In which I react to a micro-incident in Eve Online, eager to share and marvel at a creative endeavor by fellow players.
Worlds beyond the wormholes
In Eve Online, you find your fun in many ways, but the core gameplay is one of many-flavored combat. (Miners don't extract fun from the game; they extract ores.) Stellar systems, for example, are categorized primarily in function of the restrictions to combat. You can fight in known space (empire, low-sec and 0.0) and in something called wormhole space, a wondrous network of mysterious interconnected stellar systems which appeared later in the life of the game.
Combat is supported by other forms of gameplay which provide the elements necessary for a good fight. For example, players can have their characters engineer the production of industrial items, like guns, often using space structures called Control Towers.
And then there is emergent gameplay: methods to fun that CCP, the developers of the game, did not necessarily think about beforehand. Even though they do not directly encourage or condone each of these methods, they strive to provide a favorable context for players to come up with creative ways to enjoy the game, whose most vaunted feature is its focus on sandbox gameplay and player-influenced narrative.
1300 light years from the center of New Eden...
Back to wormhole space: a few roleplayers decided their characters would launch an in-game initiative to research its location using advanced mathematics. Poetic Stanziel explains: "Project Compass' mission statement was to determine the location of w-space (aka Anoikis) with respect to k-space (aka New Eden). And further down the line, to map Anoikis systems with respect to each other." If it still sounds a little bit cryptic, what about this: to simulate the wormhole systems in its software, CCP gave them coordinates somewhere in the same tridimensional virtual world already host to known space. Project Compass used a little-known function of Control Towers to calculate those locations, using those equations. They invested time and in-game money to build a network of Control Towers for this purpose.
Knowing where the wormhole systems are in the virtual world has no in-game consequence, as wormholes are the only way to travel there (you cannot travel directly to another stellar system, much to my chagrin). It does not help in any way to perform better in the game and its in-game acquisition takes a lot of hard work (out of game, the information can actually be found in the public data dump). Its relentless pursuit is thus of the foremost importance and extremely fun.
Well, was actually, because the Crucible 1.5 patch removed this possibility: "Control towers in wormhole space no longer reveal distance in the Control Tower Management window." This change kills Project Compass before it completes its virtual astronomy masterwork. Time to remember that the sandbox is a box!
Why
Project Compass, because it is shared with the community, contributes much more to Eve Online than just the fun of the players involved. Why was this, admittedly extremely niche, method to fun patched out of the game?
I would guess a purely technical reason. CCP has no interest in punishing players finding unlikely fun with minor game mechanisms and playing around the enigmatic quality of wormhole space.
Chances are the developer(s) who championed this change of the rules never heard about Project Compass until the patch went live.

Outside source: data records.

Definition verdict_of (limited : bool) : Verdict := if limited then Limited else Allowed.

(** The next access of a call. *)
Definition access (e : Event) (pc : Stage) (s : RateLimiterState) : option (Stage * RateLimiterState) :=
  match e with
  | Frame now conn ip len =>
      match pc with
      | CBan => Some (match get_ban (conn_bans s) conn now with
                      | Some true => CDone Banned | Some false => CUnban | None => IBan end, s)
      | CUnban => Some (IBan, set_conn s (conn_counters s) (delete conn (conn_bans s)))
      | IBan => Some (match get_ban (ip_bans s) ip now with
                      | Some true => CDone Banned | Some false => IUnban | None => CCount end, s)
      | IUnban => Some (CCount, set_ip s (ip_counters s) (delete ip (ip_bans s)))
      | CCount =>
          match connection (config s) with
          | None => Some (ICount false, s)
          | Some cfg =>
              match count_entry cfg (conn_counters s) conn now len with
              | Some (counters, limited) =>
                  Some (if limited then CImpose else ICount false, set_conn s counters (conn_bans s))
              | None => Some (CInsert, s)
              end
          end
      | CInsert =>
          match connection (config s) with
          | None => None
          | Some cfg =>
              let '(counters, limited) := insert_entry cfg (conn_counters s) conn now len in
              Some (if limited then CImpose else ICount false, set_conn s counters (conn_bans s))
          end
      | CImpose =>
          Some (ICount true, set_conn s (conn_counters s) (impose_ban (ban_duration (config s)) (conn_bans s) conn now))
      | ICount limited =>
          match ip_limit (config s) with
          | None => Some (CDone (verdict_of limited), s)
          | Some cfg =>
              match count_entry cfg (ip_counters s) ip now len with
              | Some (counters, over) =>
                  Some (if over then IImpose else CDone (verdict_of limited), set_ip s counters (ip_bans s))
              | None => Some (IInsert limited, s)
              end
          end
      | IInsert limited =>
          match ip_limit (config s) with
          | None => None
          | Some cfg =>
              let '(counters, over) := insert_entry cfg (ip_counters s) ip now len in
              Some (if over then IImpose else CDone (verdict_of limited), set_ip s counters (ip_bans s))
          end
      | IImpose =>
          Some (CDone Limited, set_ip s (ip_counters s) (impose_ban (ban_duration (config s)) (ip_bans s) ip now))
      | _ => None
      end
  | AcceptIp now ip =>
      match pc with
      | ABan => Some (match get_ban (ip_bans s) ip now with
                      | Some true => ADone true | Some false => AUnban | None => ADone false end, s)
      | AUnban => Some (ADone false, set_ip s (ip_counters s) (delete ip (ip_bans s)))
      | _ => None
      end
  | Cleanup _ => None
  end.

If that is so, I hope that, in the future, they manage to squeeze some time in-between two daily scrums to watch the fragile mini-systems of fun that grow like lichens on the most unlikely parts of their game. And when those rare varieties of fun are roleplaying-based, CCP has one simple way to soothe their pain while changing a rule: just maintaining the coherence of the game narrative by providing a background explanation to the change.
Whatever the reason, when players explore the physics of the game, they tread the thin frontier between emergent, exploratory gameplay and the exploitation of game mechanics for combat or griefing. That is why the developers removed the methods to create deep space safes, used by some to park ships in space out of reach of all would-be probers (explorers), or why they prohibited the use of "grid fu" to manipulate the shape of the immediate viewable environment around the ships of player characters.
Someday, some capsuleer will stumble upon bits of code in-game and argue on the in-character forums about the possibility that New Eden is an artificial world.
The discussion is going on in this forum thread and on the Poetic Discourse: Thoughts from a graduate capsuleer blog post.
Good post. I like what you wrote and how you wrote it, better than how I wrote what I wrote. ;)
ReplyDeleteI have to second Poetic. Your article creates an eloquent picture. While I'm sad to see the Compass Project come to an end, I'm excited to see what Mark comes up with next.
ReplyDeleteThanks for your comments. This Compass Project reminds me of Cyrano de Bergerac in Edmond Rostand's play: "it's much more beautiful when it's useless".